Il est important de réinvestir ou de transférer les progrès acquis en compréhension dans des tâches
effectuées en situation communicatives : listen and do, plutôt que simplement répondre à des
questions de compréhension : prendre des notes, faire un résumé, faire un jeu de rôles, un débat.
Ceci permet d'élargir progressivement les compétences langagières de l'apprenant.
On procédera par questions générales adressées au grand groupe, on fera justifier les réponses et on
veillera à obtenir le consensus, l'accord du groupe sur la validité de la réponse.
1 4 2 Il s'agit ensuite de l'inférence, stratégie fondamentale, qui consiste à deviner ce que l'on
ne sait pas à partir de ce qu'on a déjà compris.
Favoriser cette stratégie est essentiel car le fait de chercher à comprendre place l'apprenant dans une
position active pour mémoriser l'élément, contrairement à ce qui se passe quand on lui donne une
explication qu'il n'a pas demandée.
Voici, pour illustration, la façon dont un étudiant évoque la question dans son mémoire :
« Je voudrais ajouter une motivation d'ordre plus général. En fournissant d'emblée la règle de
grammaire à l'apprenant, on ne lui donne pas l'opportunité de réfléchir, de se poser des questions,
démarche heuristique pourtant indispensable. En se heurtant à une difficulté, en la traduisant par un
questionnement, l'apprenant se met en position de demande d'une réponse, position indispensable à
un accueil intéressé de la réponse. Donner une règle avant d'avoir suscité des questions relatives à
son fonctionnement revient à nourrir quelqu'un qui n'a pas faim. C'est malheureusement une
pratique trop courante dans tous les systèmes d'enseignement. »
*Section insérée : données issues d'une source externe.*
(** What is loaded from the cache is what was expected. *)
Lemma run_load directory images loaded total d w r d' w' calls (Q : string * StagedImage -> Prop) :
  (forall name path required, (name, required) ∈ images ->
     Q (name, mkStaged name path (expected_size required) (expected_sha256 required))) ->
  Forall Q loaded -> run env (load_images directory images loaded total d) w = (r, d', w', calls) ->
  d' = d /\ forall use, r = Ok use -> Forall Q use.1.
Proof.
  revert loaded total w calls. induction images as [|[name required] images IH]; intros loaded total w calls Hq Hl H; cbn [load_images] in H.
  { injection H as <- <- _ _. split; [done|]. by intros use [= <-]. }
  destruct (negb (plain_name name)); [by injection H as <- <- _ _|]. unfold cache_io in H.
  assert (leads env eq (try (fun e => Some (BeforeAnyEffect (CacheIo e))) (op_call (SymlinkMetadata (directory +:+ "/" +:+ name)))) d) as Hsame
    by lead.
  run_step H; apply Hsame in E as <-; [by subst r|].
  destruct (negb a.1 || _); [by injection H as <- <- _ _|]. destruct (negb (Z.land _ _ =? 0)); [by injection H as <- <- _ _|].
  apply run_lift_seq in H as [(e & _ & -> & -> & _)|(total' & _ & H)]; [done|].
  eapply IH; [|..|exact H].
  - intros n p q Hin. apply Hq. by right.
  - apply bt_insert_Forall; [done|]. apply Hq. by left.
Qed.

Lemma stage_all_holds past job (images : btree StagedImage) s :
  Forall (fun e => image_of job e.1 e.2) images -> ready past job s ->
  ready past job (fold_left (fun s entry => stage s entry.1 entry.2) images s).
Proof.
  intros Hall. revert s. induction Hall as [|[member image] images Hi _ IH]; intros s Hs; [done|]. cbn [fold_left fst snd]. apply IH.
  destruct Hs as [(Hok & Hst & Hv) Ht]. split; [|done]. split; [done|]. split; [by apply bt_insert_Forall|done].
Qed.
(** ** A host *)

(** The last message sent, the tag of the last command block, and where the file is at. *)
Record Bench := mkBench { last_message : bytes; last_tag : Z; at_byte : Z }.

Section Host.
Context (medium : Medium) (file : bytes).

(** Bytes of the medium from a sector on. *)
Definition stretch (address n : Z) : bytes :=
  map (fun j => nth (Z.to_nat (Z.of_nat j mod 512)) (medium (address + Z.of_nat j / 512)) 0) (seq 0 (Z.to_nat n)).

Definition bench_usb (c : call) (w : Bench) : result string (answer c) * Bench :=
  match c return result string (answer c) * Bench with
  | WriteAll b => (Ok tt, mkBench b (if zlen b =? CBW_BYTES then cbw_tag b else last_tag w) (at_byte w))
  | ReadSome _ => (Err "not supported"%string, w)
  | ReadExact n =>
      (if n <? 0 then Err "negative"%string
       else if n =? CSW_BYTES then Ok (CSW_SIGNATURE ++ to_le_bytes 4 (last_tag w) ++ replicate 5 0)
       else Ok (stretch (cbw_address (last_message w)) n), w)
  end.

Definition loader : UsbInterfaceDescriptor := mkDescriptor 0x2207 0x350a 0x201 0x100 1 0xff 6 5 0 None None None.

Definition file_facts : StagedFileFingerprint := mkFingerprint (zlen file) true 1 2 292 1 0 0 0 0.
Lemma set_of_spec names : StronglySorted str_lt (set_of names) /\ forall key, key ∈ set_of names <-> key ∈ names.
Proof.
  unfold set_of. set (m := foldr _ _ _). assert (bt_ok m /\ forall key, is_Some (bt_get key m) <-> key ∈ names) as [Hok Hk].
  { subst m. induction names as [|n names [Hok IH]]; cbn [foldr]; [split; [constructor|]; intros key; split; [by intros []|by intros []%elem_of_nil]|].
    split; [by apply bt_insert_ok|]. intros key. rewrite bt_get_insert_case, elem_of_cons, <- IH. case_decide; [subst; split; [by left|by eexists]|].
    split; [by right|]. intros [->|?]; [by destruct H|done]. }
  split; [exact Hok|]. intros key. by rewrite bt_keys.
Qed.

Section Plan.
Context (r : MaterializeRequest) (built : BuiltPlan) (Hbuilt : build_steps r = Ok built) (Htyped : typed r).
Abbreviation plan := (Projection.actions (built_private_plan built)).

Lemma plan_said : Forall (said r) plan.
Proof using Hbuilt Htyped.
  destruct (build_steps_lowered _ _ Hbuilt) as (layout & writes & verifies & L). apply Forall_forall. intros record Hin. by eapply lowered_says.
Qed.

Lemma plan_declared : Forall declared_ok plan.
Proof using Hbuilt Htyped.
  pose proof plan_said as Hall. eapply Forall_impl; [exact Hall|]. intros record (action & _ & Hs).
  destruct action; try (destruct Hs as [E1 E2]; split; [by rewrite E1|by rewrite E2]).
  - destruct Hs as (t & f & _ & Hs & _ & _ & Hd). by eapply declares_member_ok.
  - destruct Hs as (t & member & f & _ & Hs & _ & Hd). by eapply declares_member_ok.
Qed.

(** The step that writes a target. *)
Lemma plan_writes t :
  t ∈ selected_targets r -> countable r ->
  exists step record member f, step ∈ built_steps built /\ ordered_actions plan (as_str (FlashStep.step_id step)) = Ok [record] /\ record ∈ plan /\
    supplies r t member f /\ declares_member record f /\
    stored_action_decode record = Ok (StoredWrite (as_str (target_partition t)) member (Profile.offset_sectors t)).
Proof using Hbuilt Htyped.
  intros Ht Hc. destruct (build_steps_lowered _ _ Hbuilt) as (layout & writes & verifies & L).
  pose proof (positions_count _ _ _ _ _ L) as Hcount. unfold countable in Hc. set (ps := plan_positions r layout writes verifies) in *.
  apply list_elem_of_lookup in Ht as [i Hi]. destruct (Forall2_lookup_l _ _ _ _ _ (lowered_writes _ _ _ _ _ L) Hi) as (p & Hp & Hw).
  assert (p ∈ ps) as Hin.
  { unfold ps, plan_positions. rewrite !elem_of_app. right. right. left. by eapply list_elem_of_lookup_2. }
  rewrite <- (numbered_snd ps) in Hin. apply list_elem_of_In, in_map_iff in Hin as (np & Hnp & Hin). apply list_elem_of_In in Hin.
  destruct (write_target_says r np.1 t p (list_elem_of_lookup_2 _ _ _ Hi) Hw) as (member & f & Hs & Hsub & Hd & Hdecl).
  pose proof (positions_ordered ps np ltac:(lia) Hin) as Ho. unfold ps in Ho. rewrite <- (lowered_actions _ _ _ _ _ L) in Ho.
  assert (actions_at np = [primary_at np.1 p]) as Ha by (unfold actions_at, subs_at; by rewrite Hnp, Hsub). rewrite Ha in Ho.
  pose proof Hin as [k Hk]%list_elem_of_lookup. destruct (Forall2_lookup_l _ _ _ _ _ (lowered_steps _ _ _ _ _ L) Hk) as (step & Hstep & d & _ & ->).
  exists (step_at np.1 np.2 d), (primary_at np.1 p), member, f.
  split; [by eapply list_elem_of_lookup_2|]. split; [exact Ho|]. split; [|done].
  rewrite (lowered_actions _ _ _ _ _ L). fold ps. apply actions_elem. exists np. split; [done|]. rewrite Ha. by left.
Qed.
Lemma postgresql_failure_embeds c e :
  contains (error_msg e) (postgresql_failure c e) = true.
Proof.
  unfold postgresql_failure.
  destruct (String.eqb (type_name e) "OperationalError"
            || contains "OperationalError" (type_str e));
    [destruct (contains "password authentication failed" (lower (error_msg e)));
     [| destruct (contains "could not connect" (lower (error_msg e))
                 || contains "connection refused" (lower (error_msg e)))] |];
    repeat apply RetrievalFacts.contains_app_r;
    apply RetrievalFacts.contains_self.
Qed.

Lemma mysql_failure_embeds c e :
  contains (error_msg e) (mysql_failure c e) = true.
Proof.
  unfold mysql_failure.
  destruct (is_mysql_error e);
    [destruct (contains "access denied" (lower (error_msg e))
               || contains "authentication" (lower (error_msg e))) |];
    repeat apply RetrievalFacts.contains_app_r;
    apply RetrievalFacts.contains_self.
Qed.

End ConnectorFacts.

(** X25. For PostgreSQL and MySQL (the database type is compared without
    regard to case), [_connect] calls the driver only when host, database,
    user and password are all set. If one of them is unset or empty and
    the driver is installed, it raises a [ValueError] naming a missing
    variable and no connect call is made. *)
Theorem X25_no_connect_without_credentials :
  forall c drivers,
    let kind := PyStr.lower (Connector.GOLDEN_SOURCE_DB_TYPE c) in
    kind = "postgresql" \/ kind = "mysql" ->
    (snd (Connector._connect c drivers) <> [] ->
     Connector.unset (Connector.GOLDEN_SOURCE_HOST c) = false /\
     Connector.unset (Connector.GOLDEN_SOURCE_DATABASE c) = false /\
     Connector.unset (Connector.GOLDEN_SOURCE_USER c) = false /\
     Connector.unset (Connector.GOLDEN_SOURCE_PASSWORD c) = false) /\
    (Connector.missing_credential c <> None ->
     (kind = "postgresql" -> Connector.psycopg2_installed drivers = true) ->
     (kind = "mysql" -> Connector.mysql_installed drivers = true) ->
     exists variable,
       In variable ["GOLDEN_SOURCE_HOST"; "GOLDEN_SOURCE_DATABASE";
                    "GOLDEN_SOURCE_USER"; "GOLDEN_SOURCE_PASSWORD"] /\
       Connector._connect c drivers =
       (inl (Connector.ValueError
               (variable ++ " environment variable is not set")),
        [])).
Proof.
  intros c drivers kind Hkind. subst kind. unfold Connector._connect.
  destruct Hkind as [-> | ->]; cbn [String.eqb Ascii.eqb Bool.eqb].
  - split.
    + destruct (negb (Connector.psycopg2_installed drivers));
        [intros H; exfalso; apply H; reflexivity |].
      destruct (Connector.missing_credential c) eqn:M;
        [intros H; exfalso; apply H; reflexivity |].
      intros _. apply ConnectorFacts.missing_iff_unset. exact M.
    + intros Hmiss Hpg _. rewrite (Hpg eq_refl). cbn [negb].
      destruct (Connector.missing_credential c) as [text |] eqn:M;
        [| congruence].
      destruct (ConnectorFacts.missing_names_a_variable _ _ M)
        as (variable & Hin & ->).
      exists variable. auto.
  - split.
    + destruct (negb (Connector.mysql_installed drivers));
        [intros H; exfalso; apply H; reflexivity |].
      destruct (Connector.missing_credential c) eqn:M;
        [intros H; exfalso; apply H; reflexivity |].
      intros _. apply ConnectorFacts.missing_iff_unset. exact M.
    + intros Hmiss _ Hmy. rewrite (Hmy eq_refl). cbn [negb].
      destruct (Connector.missing_credential c) as [text |] eqn:M;
        [| congruence].
      destruct (ConnectorFacts.missing_names_a_variable _ _ M)
        as (variable & Hin & ->).
      exists variable. auto.
Qed.

Lemma X25_no_connect_without_credentials_witness :
  exists variable,
    In variable ["GOLDEN_SOURCE_HOST"; "GOLDEN_SOURCE_DATABASE";
                 "GOLDEN_SOURCE_USER"; "GOLDEN_SOURCE_PASSWORD"] /\
    Connector._connect
      (Connector.mkCredentials "PostgreSQL" (Some "db.example.org") "5432"
                               (Some "addresses") None (Some "secret"))
      (Connector.mkDrivers true (fun _ => inr 7) false (fun _ => inr 8)
                           true (fun _ => inr 9)) =
    (inl (Connector.ValueError
            (variable ++ " environment variable is not set")),
     []).
Proof.
  apply (proj2 (X25_no_connect_without_credentials
                  (Connector.mkCredentials "PostgreSQL" (Some "db.example.org")
                     "5432" (Some "addresses") None (Some "secret"))
                  (Connector.mkDrivers true (fun _ => inr 7) false
                     (fun _ => inr 8) true (fun _ => inr 9))
                  (or_introl eq_refl))).
  - discriminate.
  - reflexivity.
  - discriminate.
Defined.
(** * Hyakunin-isshu rating calculator: a shallow embedding of [main.py]

    The class [HyakuninisshuRating] keeps three mutable attributes
    ([player_ratings], [player_stats], [match_history]) and three
    configuration values.  Every method is embedded as a function that takes
    the object and returns the object it leaves behind.

    Numbers.  Ratings, scores, the K factor and the card weight are Python
    numbers on which the code only uses [+], [-], [*], [/], [**], [min] and
    [max].  They are embedded as real numbers: [10 ** x] is [Rpower 10 x],
    [/] is real division.  Rounding and range limits of binary64 are outside
    this model.  Card counts and win/loss counters are Python [int]s and are
    embedded as [Z].

    The module [Binary64] embeds the same arithmetic a second time, in
    binary64 as Python computes it, for the inputs at which the power
    [10 ** x] is known without the C library; it shows where the real
    numbers and binary64 agree and where they part.

    Strings are UTF-8 byte strings, so that the literals below are the bytes
    of the literals of the source, equality is equality of Python strings, and
    the byte-wise lexicographic order is the code point order that [sorted]
    uses. *)

From Stdlib Require Import Reals Lra ZArith Lia List String Ascii Bool Sorted
  Permutation.
From Stdlib Require Floats Uint63.
Import ListNotations.

Local Open Scope string_scope.
Local Open Scope Z_scope.
Local Open Scope R_scope.

(** ** Python dictionaries

    A [dict] keeps its keys in insertion order; assigning to a key that is
    already present replaces the value where it stands. *)

Module Dict.

Section WithValue.

Context {V : Type}.

Definition t : Type := list (string * V).

Definition empty : t := [].

Fixpoint get (k : string) (d : t) : option V :=
  match d with
  | [] => None
  | (k', v) :: d' => if String.eqb k k' then Some v else get k d'
  end.

Definition mem (k : string) (d : t) : bool :=
  match get k d with Some _ => true | None => false end.

Fixpoint set (k : string) (v : V) (d : t) : t :=
  match d with
  | [] => [(k, v)]
  | (k', v') :: d' =>
      if String.eqb k k' then (k', v) :: d' else (k', v') :: set k v d'
  end.

Definition keys (d : t) : list string := map fst d.


End WithValue.

Arguments t : clear implicits.


End Dict.

(** ** The object *)

(** [self.player_stats[player]] is a dictionary with the two keys ['wins']
    and ['losses']. *)
Record stats : Type := mkStats {
  wins : Z;
  losses : Z
}.

(** One dictionary appended to [self.match_history] by [update_ratings]. *)
Record history_entry : Type := mkHistory {
  h_player_a : string;
  h_player_b : string;
  h_result_a : string;
  h_cards_a : Z;
  h_cards_b : Z;
  h_actual_score_a : R;
  h_expected_score_a : R;
  h_rating_a_before : R;
  h_rating_b_before : R;
  h_rating_a_after : R;
  h_rating_b_after : R;
  h_rating_change_a : R;
  h_rating_change_b : R
}.

Record HyakuninisshuRating : Type := mkSelf {
  initial_rating : R;
  k_factor : R;
  card_weight : R;
  player_ratings : Dict.t R;
  player_stats : Dict.t stats;
  match_history : list history_entry
}.

(** [__init__]: the three dictionaries start empty. *)
Definition init (initial_rating k_factor card_weight : R) : HyakuninisshuRating :=
  mkSelf initial_rating k_factor card_weight Dict.empty Dict.empty [].

(** The defaults of [__init__]: 1500, 32 and 0.3. *)
Definition default_system : HyakuninisshuRating := init 1500 32 (3 / 10).

Definition set_player_ratings (self : HyakuninisshuRating) (d : Dict.t R)
  : HyakuninisshuRating :=
  mkSelf (initial_rating self) (k_factor self) (card_weight self)
         d (player_stats self) (match_history self).

Definition set_player_stats (self : HyakuninisshuRating) (d : Dict.t stats)
  : HyakuninisshuRating :=
  mkSelf (initial_rating self) (k_factor self) (card_weight self)
         (player_ratings self) d (match_history self).

Definition append_history (self : HyakuninisshuRating) (h : history_entry)
  : HyakuninisshuRating :=
  mkSelf (initial_rating self) (k_factor self) (card_weight self)
         (player_ratings self) (player_stats self) (match_history self ++ [h]).

(** ** [calculate_expected_score] *)

Definition calculate_expected_score (rating_a rating_b : R) : R :=
  1 / (1 + Rpower 10 ((rating_b - rating_a) / 400)).
Lemma shift_down n i :
  (0 < n)%Z -> (0 <= i < n)%Z ->
  jsRem (jsAdd (jsAdd (Int i) (-1)) n) n = Int ((i - 1) mod n).
Proof.
  intros Hn Hi. simpl. destruct (Z.eqb_spec n 0); [lia|].
  rewrite Z.rem_mod_nonneg by lia.
  replace (i + -1 + n)%Z with (i - 1 + 1 * n)%Z by lia.
  now rewrite Z.mod_add by lia.
Qed.

Lemma shiftBlock_range n f s :
  (0 < n)%Z -> inRange n (crtTVIndex s) ->
  inRange n (crtTVIndex (shiftBlock n f s)).
Proof.
  intros Hn (i & Hi & Hr). unfold shiftBlock.
  repeat branch; simpl; rewrite ?Hi.
  - rewrite shift_up by assumption. eexists. split; [reflexivity|].
    apply Z.mod_pos_bound. exact Hn.
  - rewrite shift_down by assumption. eexists. split; [reflexivity|].
    apply Z.mod_pos_bound. exact Hn.
  - now exists i.
Qed.

Lemma drawUI_range n f s :
  (0 < n)%Z -> 0 <= rnd f -> dmul (rnd f) (inject_Z n) < inject_Z n ->
  inRange n (crtTVIndex s) -> inRange n (crtTVIndex (drawUI n f s)).
Proof.
  intros Hn H0 H1 Hr. destruct (tracked_dec f) as [Ht | Hu].
  - rewrite (tracked_drawUI _ _ _ Ht). apply shiftBlock_range; [exact Hn|].
    destruct (panelBlock_others f (gestureBlock n f s)) as (-> & _).
    destruct (gestureBlock_cases n f s)
      as [(_ & _ & _ & _ & _ & _ & _ & E)
         | [(_ & _ & _ & _ & _ & _ & _ & E & _)
           | (_ & _ & _ & _ & E & _)]]; rewrite E; auto.
    now apply randomIndex_range.
  - destruct (untracked_drawUI n f s Hu) as (_ & ->). exact Hr.
Qed.

Lemma showResult_nomatch names n r s :
  resultValue r = true ->
  foundIndex (splitWords (resultString r)) names = (-1)%Z ->
  crtTVIndex (showResult names n r s) = randomIndex (speechRnd r) n
  /\ pg (showResult names n r s) = pgMissHear.
Proof.
  intros Hv Hf. unfold showResult. rewrite Hv. unfold foundIndex in *.
  destruct (search (splitWords (resultString r)) names) as [[i e]|].
  - lia.
  - split; reflexivity.
Qed.

(** The give-up path of the gesture block: met with the gesture open, a
    mouth gap at or under 3 and a computed difference to [mouthOpenTime]
    over 10000, it stops the recogniser and picks the random flower. *)
Lemma gestureBlock_gives_up n f s :
  mouthOpen s = true ->
  distanceAbove (distance3_4 f) 3 = false ->
  10000 < dsub (nowTime f) (mouthOpenTime s) ->
  crtTVIndex (gestureBlock n f s) = randomIndex (rnd f) n
  /\ recCalls (gestureBlock n f s) = RecStop :: recCalls s
  /\ mouthOpen (gestureBlock n f s) = false.
Proof.
  intros Ho Hd Hlate. apply gt_true in Hlate.
  unfold gestureBlock. rewrite Hd, Ho. simpl. rewrite Ho. simpl.
  rewrite Hlate. simpl. repeat split.
Qed.
(** X4.  The error list holds at most one message for each of the
    thirteen fields, each one of the messages of its field, in the order
    of the checks in the source.  So no message occurs twice, and there
    are at most thirteen. *)
Theorem errors_one_per_field `{Host} (raw : gmap (list N) FormDataEntryValue) :
  let errs := errors (validateAndSanitizeEvent raw) in
  (exists picks,
     errs = concat picks
     /\ Forall2 (fun pushed check => one_of check.2 pushed) picks FIELD_ERRORS)
  /\ sublist errs ALL_ERRORS
  /\ NoDup errs
  /\ (length errs <= 13)%nat.
Proof.
  cbv zeta.
  assert (Hpicks : exists picks,
     errors (validateAndSanitizeEvent raw) = concat picks
     /\ Forall2 (fun p g => one_of g p) picks (snd <$> FIELD_ERRORS)).
  { rewrite errors_decompose. eexists [_; _; _; _; _; _; _; _; _; _; _; _; _].
    split; [cbn [concat]; by rewrite app_nil_r|].
    cbn [fmap list_fmap FIELD_ERRORS snd].
    repeat match goal with
           | |- Forall2 _ (_ :: _) (_ :: _) => constructor
           | |- Forall2 _ [] [] => constructor
           end.
    1-7: unfold text_step;
         match goal with
         | |- context [@lookup _ _ _ _ ?k ?m] =>
             destruct (@lookup _ _ _ _ k m) as [[?|?]|]
         end; try pushed_one; destruct (is_empty _); pushed_one.
    - unfold date_step. destruct (raw !! js "date") as [[?|?]|]; try pushed_one.
      destruct (normalizeDate _) as [[|??]|]; pushed_one.
    - unfold time_step. destruct (raw !! js "time") as [[?|?]|]; try pushed_one.
      destruct (normalizeTime _) as [[|??]|]; pushed_one.
    - unfold mode_step. destruct (negb _); pushed_one.
    - unfold array_step. destruct (if is_empty _ then _ else _); pushed_one.
    - unfold array_step. destruct (if is_empty _ then _ else _); pushed_one.
    - unfold image_step. destruct (ensureSecureImageUrl _) as [[|??]|]; pushed_one. }
  destruct Hpicks as (picks & Herrs & Hpicks).
  assert (Hsub : sublist (errors (validateAndSanitizeEvent raw)) ALL_ERRORS).
  { rewrite Herrs. by apply (picks_sublist _ _ Hpicks). }
  repeat split.
  - exists picks. split; [done|]. by apply Forall2_fmap_r in Hpicks.
  - done.
  - eapply sublist_NoDup; [|exact Hsub].
    apply (bool_decide_unpack _). vm_compute. reflexivity.
  - rewrite Herrs. apply (picks_length _ _ Hpicks).
Qed.

(** ** What the validator reads *)

(** X5.  The validator reads the submission under the thirteen field names
    and nowhere else: two submissions that agree on those names get the
    same result, so a key of any other name changes nothing and never
    reaches the record. *)
Theorem validate_reads_named_fields `{Host}
    (raw raw' : gmap (list N) FormDataEntryValue) :
  (forall k, In k FIELD_NAMES -> raw !! js k = raw' !! js k) ->
  validateAndSanitizeEvent raw = validateAndSanitizeEvent raw'.
Proof.
  intros Hsame.
  assert (Htext : forall f st, text_step raw st f = text_step raw' st f).
  { intros f st. unfold text_step. rewrite (Hsame (field_name f)); [done|].
    destruct f; simpl; tauto. }
  assert (Hdate : forall st, date_step raw st = date_step raw' st).
  { intros st. unfold date_step. rewrite (Hsame "date"); [done|simpl; tauto]. }
  assert (Htime : forall st, time_step raw st = time_step raw' st).
  { intros st. unfold time_step. rewrite (Hsame "time"); [done|simpl; tauto]. }
  assert (Hmode : forall st, mode_step raw st = mode_step raw' st).
  { intros st. unfold mode_step. rewrite (Hsame "mode"); [done|simpl; tauto]. }
  assert (Hagenda : forall st, array_step "agenda" raw st = array_step "agenda" raw' st).
  { intros st. unfold array_step. rewrite (Hsame "agenda"); [done|simpl; tauto]. }
  assert (Htags : forall st, array_step "tags" raw st = array_step "tags" raw' st).
  { intros st. unfold array_step. rewrite (Hsame "tags"); [done|simpl; tauto]. }
  assert (Himage : forall st, image_step raw st = image_step raw' st).
  { intros st. unfold image_step. rewrite (Hsame "image"); [done|simpl; tauto]. }
  unfold validateAndSanitizeEvent. cbn [foldl TEXT_FIELD_LIMITS].
  by rewrite !Htext, Hdate, Htime, Hmode, Hagenda, Htags, Himage.
Qed.

Lemma validate_reads_named_fields_witness :
  let raw := sample_raw sample_tags sample_agenda in
  let raw' := <[js "role" := FString (js "admin")]> raw in
  raw' !! js "role" = Some (FString (js "admin"))
  /\ raw !! js "role" = None
  /\ @validateAndSanitizeEvent plain_host raw'
     = @validateAndSanitizeEvent plain_host raw.
Proof.
  split; [vm_compute; reflexivity|]. split; [vm_compute; reflexivity|].
  apply (@validate_reads_named_fields plain_host).
  intros k Hin. apply lookup_insert_ne.
  simpl in Hin.
  repeat (destruct Hin as [<-|Hin]; [discriminate|]). destruct Hin.
Defined.
(** * thirdroom: cross-thread resource synchronisation

  A shallow embedding of the resource managers of
  [src/engine/resource/ScriptResourceManager.ts] (the script-side
  [ScriptResourceManager] and the in-process [GameResourceManager]) and of
  the consuming-side resource module of
  [src/engine/resource/resource.common.ts], followed by the properties of
  the specification that were checked against them.

  Conventions.
  - JavaScript numbers that hold resource ids, pointers and byte offsets
    are [N]; a [Uint32Array] is a [list N] whose writes wrap modulo 2^32,
    or, where it is a view of the WASM heap, its byte offset and length,
    read and written through the bytes of the heap; a [Uint8Array] is a
    [list byte].
  - Reading a typed array out of range gives [undefined] ([None]); writing
    out of range is ignored.
  - A JavaScript [Map] is a [gmap].
  - A function that can throw returns an [Outcome], which keeps the state
    reached when the exception left the function. *)

From Stdlib Require Import NArith ZArith Lia.
From Stdlib Require Import Init.Byte.
From stdpp Require Import base option list gmap strings pretty.

Local Open Scope N_scope.

(** ** JavaScript values used by the resource code *)

Module JS.

Inductive Outcome (S A : Type) : Type :=
| Returned (s : S) (a : A)
| Thrown (s : S) (message : string).
Arguments Returned {S A} s a.
Arguments Thrown {S A} s message.

(** [ToUint32] of a non-negative integer: what a store into a
    [Uint32Array] keeps. *)
Definition toUint32 (n : N) : N := n mod 2 ^ 32.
Les stratégies de repérage d'indices et d'inférences sont naturelles chez chaque individu, mais plus
ou moins développées. On ne peut les accroitre grâce au travail de groupe, quand on échange avec
un partenaire après une première écoute
Cela rend la compréhension interactive : l'échange entre apprenants va permettre de renforcer
des certitudes, et d'émettre des hypothèses, à confirmer ou non lors de l'écoute suivante. C'est
pourquoi il faut écouter plusieurs fois un document (ou lire un texte). Le taux de compréhension
augmente beaucoup entre la 1ère et la 2ème écoute pour l'ensemble des apprenants, ensuite
graduellement. Au-delà de 4 écoute, la lassitude et le désintérêt s'installent. Il faut aussi varier les
partenaires de travail.
Ce type d'approche permet de montrer que la compréhension s'effectue par pallier, face à un texte
oral, on ne peut pas dire qu'on comprend tout ou rien, mais on doit se demander quelle quantité du
document l'on a perçu après la première, seconde, troisième etc. écoute.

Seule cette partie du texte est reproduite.